Data for this task:
--*--

Lemma sections_collect_following_lines_witness :
  ∃ st, scan_sections c3_text = Ok st ∧
    Dict.get (u "[LINKEDIN POST]") (sections st)
    = Some [u "  Hi  "; u "[B-ROLL]"] ∧
    (∀ l, l ∈ [u "  Hi  "; u "[B-ROLL]"] → Py.strip l ∉ markers) ∧
    scan_lines scan_init
      [u " [LINKEDIN POST] "; u "  Hi  "; u "[B-ROLL]"; u "[SLIDE OUTLINE]";
       u "Slide 1"] = Ok st.
Proof.
  destruct (sections_collect_following_lines c3_text)
    as (st & Hst & Hall & Hcontent & Hpre).
  exists st. split; [exact Hst|].
  assert (Hg : Dict.get (u "[LINKEDIN POST]") (sections st)
               = Some [u "  Hi  "; u "[B-ROLL]"]).
  { rewrite (Hall (u "[LINKEDIN POST]")); [reflexivity|].
    apply (bool_decide_unpack _). vm_compute. exact I. }
  split; [exact Hg|]. split.
  - exact (proj2 (Hcontent _ _ Hg)).
  - apply (Hpre [u "intro"]); [reflexivity|].
    repeat constructor. apply (bool_decide_unpack _). vm_compute. exact I.
Defined.

(** C7.  When a marker line is met after any lines [seen], be it the first
    or a later occurrence of that marker, the content lines that follow it
    are put behind what the bucket of the marker held already: the scan
    does not fail, the earlier content stays, and there is still one bucket
    per marker. *)
Theorem repeated_marker_appends (full_text : str)
    (seen content later : list str) (marker_line m : str) :
  Py.splitlines full_text = seen ++ marker_line :: content ++ later →
  Py.strip marker_line = m → m ∈ markers →
  Forall (λ l, Py.strip l ∉ markers) content →
  ∃ st_seen st old more,
    scan_lines scan_init seen = Ok st_seen ∧
    Dict.get m (sections st_seen) = Some old ∧
    scan_sections full_text = Ok st ∧
    Dict.get m (sections st) = Some (old ++ content ++ more) ∧
    Dict.keys (sections st) = markers.
Proof.
  intros Hsplit Hml Hm Hcontent.
  destruct (scan_lines_from [] seen scan_init scan_at_init)
    as (st1 & Hst1 & Hat1 & Hsec1).
  destruct (scan_lines_from _ (marker_line :: content) st1 Hat1)
    as (st2 & Hst2 & Hat2 & Hsec2).
  destruct (scan_lines_from _ later st2 Hat2)
    as (st3 & Hst3 & [[Hkeys3 _] _] & Hsec3).
  pose proof (Hsec1 m [] (scan_init_get m Hm)) as Hold. simpl in Hold.
  pose proof (Hsec2 m _ Hold) as Hmid.
  pose proof (Hsec3 m _ Hmid) as Hend.
  assert (Hmark : is_marker_line marker_line = true).
  { apply is_marker_line_true. by rewrite Hml. }
  assert (Hrun : spec_section_from ([] ++ seen) m (marker_line :: content)
                 = content).
  { simpl. rewrite Hmark. simpl. apply spec_section_from_open; [|done].
    by rewrite most_recent_snoc, Hmark, Hml. }
  rewrite Hrun in Hend.
  exists st1, st3, (spec_section_from [] m seen),
    (spec_section_from (([] ++ seen) ++ marker_line :: content) m later).
  split; [done|]. split; [done|]. split; [|split; [|done]].
  - unfold scan_sections, scan_lines in *. rewrite Hsplit.
    rewrite for_fold_app, Hst1.
    change (for_fold scan_line st1 ((marker_line :: content) ++ later)
            = Ok st3).
    rewrite for_fold_app, Hst2. exact Hst3.
  - by rewrite Hend, <- app_assoc.
Qed.

Lemma repeated_marker_appends_witness :
  ∃ st_seen st old more,
    scan_lines scan_init
      [u "[KEYNOTE SPEECH]"; u "a"; u "[LINKEDIN POST]"; u "b"] = Ok st_seen ∧
    Dict.get (u "[KEYNOTE SPEECH]") (sections st_seen) = Some old ∧
    scan_sections c7_text = Ok st ∧
    Dict.get (u "[KEYNOTE SPEECH]") (sections st)
    = Some (old ++ [u "c"] ++ more) ∧
    Dict.keys (sections st) = markers.
Proof.
  apply (repeated_marker_appends c7_text
           [u "[KEYNOTE SPEECH]"; u "a"; u "[LINKEDIN POST]"; u "b"]
           [u "c"] [] (u "[KEYNOTE SPEECH]") (u "[KEYNOTE SPEECH]")).
  - reflexivity.
  - reflexivity.
  - apply (bool_decide_unpack _). vm_compute. exact I.
  - repeat constructor. apply (bool_decide_unpack _). vm_compute. exact I.
Defined.

(** C9.  After any lines the scan has not failed, the state keeps one
    bucket per marker and the cursor is unset or one of the four markers
    whose bucket exists; the next iteration succeeds as well and either
    leaves the buckets alone or appends the line to the bucket of a cursor
    that is a marker.  So the scan of a whole text never fails. *)
Theorem scan_cursor_is_a_marker (full_text : str) (seen : list str)
    (line : str) :
  (∃ st, scan_sections full_text = Ok st ∧ cursor_ok st) ∧
  ∃ st st', scan_lines scan_init seen = Ok st ∧ cursor_ok st ∧
    scan_line st line = Ok st' ∧
    (sections st' = sections st ∨
     ∃ cur collected, current st = Some cur ∧ cur ∈ markers ∧
       Dict.get cur (sections st) = Some collected ∧
       sections st' = Dict.set cur (collected ++ [line]) (sections st)).
Proof.
  split; [apply scan_lines_ok, scan_init_ok|].
  destruct (scan_lines_ok scan_init seen scan_init_ok) as (st & Hst & Hok).
  exists st.
  destruct (is_marker_line line) eqn:Hl.
  - eexists. split; [done|]. split; [done|].
    split; [by apply scan_line_marker|]. by left.
  - destruct (current st) as [cur|] eqn:Hc.
    + pose proof Hok as [_ Hcur]. rewrite Hc in Hcur.
      destruct Hcur as [Hm [collected Hg]].
      eexists. split; [done|]. split; [done|].
      split; [by eapply scan_line_content|].
      right. by exists cur, collected.
    + exists st. split; [done|]. split; [done|].
      split; [by apply scan_line_unset|]. by left.
Qed.

(** C8.  A typed topic that is empty after trimming makes the script stop
    with [ValueError] when only the prompt has been written: nothing of the
    pipeline has run.  A topic that is not empty after trimming passes, and
    the pipeline starts with the trimmed topic. *)
Theorem empty_topic_is_fatal `{Library} (typed : str) (w : world) :
  let w' := World (files w) (writes w) (stdout w ++ [topic_prompt]) in
  (Py.strip typed = [] →
     read_topic typed w = (Raise (ValueError empty_topic_message), w') ∧
     main typed w = (Raise (ValueError empty_topic_message), w')) ∧
  (Py.strip typed ≠ [] →
     read_topic typed w = (Ok (Py.strip typed), w') ∧
     main typed w = run_pipeline (Py.strip typed) w').
Proof.
  intros w'. unfold main, read_topic, mbind, M_bind, write_stdout. simpl.
  fold w'. split; intros Ht.
  - rewrite Ht. simpl. by split.
  - destruct (Py.strip typed) as [|c t]; [done|]. simpl. by split.
Qed.

Lemma empty_topic_is_fatal_witness :
  @main demo_library (u "   ") (World ∅ [] [])
  = (Raise (ValueError empty_topic_message), World ∅ [] [topic_prompt]) ∧
  read_topic (u " AI agents ") (World ∅ [] [])
  = (Ok (u "AI agents"), World ∅ [] [topic_prompt]).
Proof.
  pose proof (@empty_topic_is_fatal demo_library (u "   ") (World ∅ [] [])) as [Hempty _].
  pose proof (@empty_topic_is_fatal demo_library (u " AI agents ") (World ∅ [] [])) as [_ Hok].
  split.
  - apply Hempty. reflexivity.
  - apply Hok. vm_compute. discriminate.
Defined.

--*--

Aim of the exercise: Report every line above that has the string "bucket" in it.

Written response:
    are put behind what the bucket of the marker held already: the scan
    does not fail, the earlier content stays, and there is still one bucket
    bucket per marker and the cursor is unset or one of the four markers
    whose bucket exists; the next iteration succeeds as well and either
    leaves the buckets alone or appends the line to the bucket of a cursor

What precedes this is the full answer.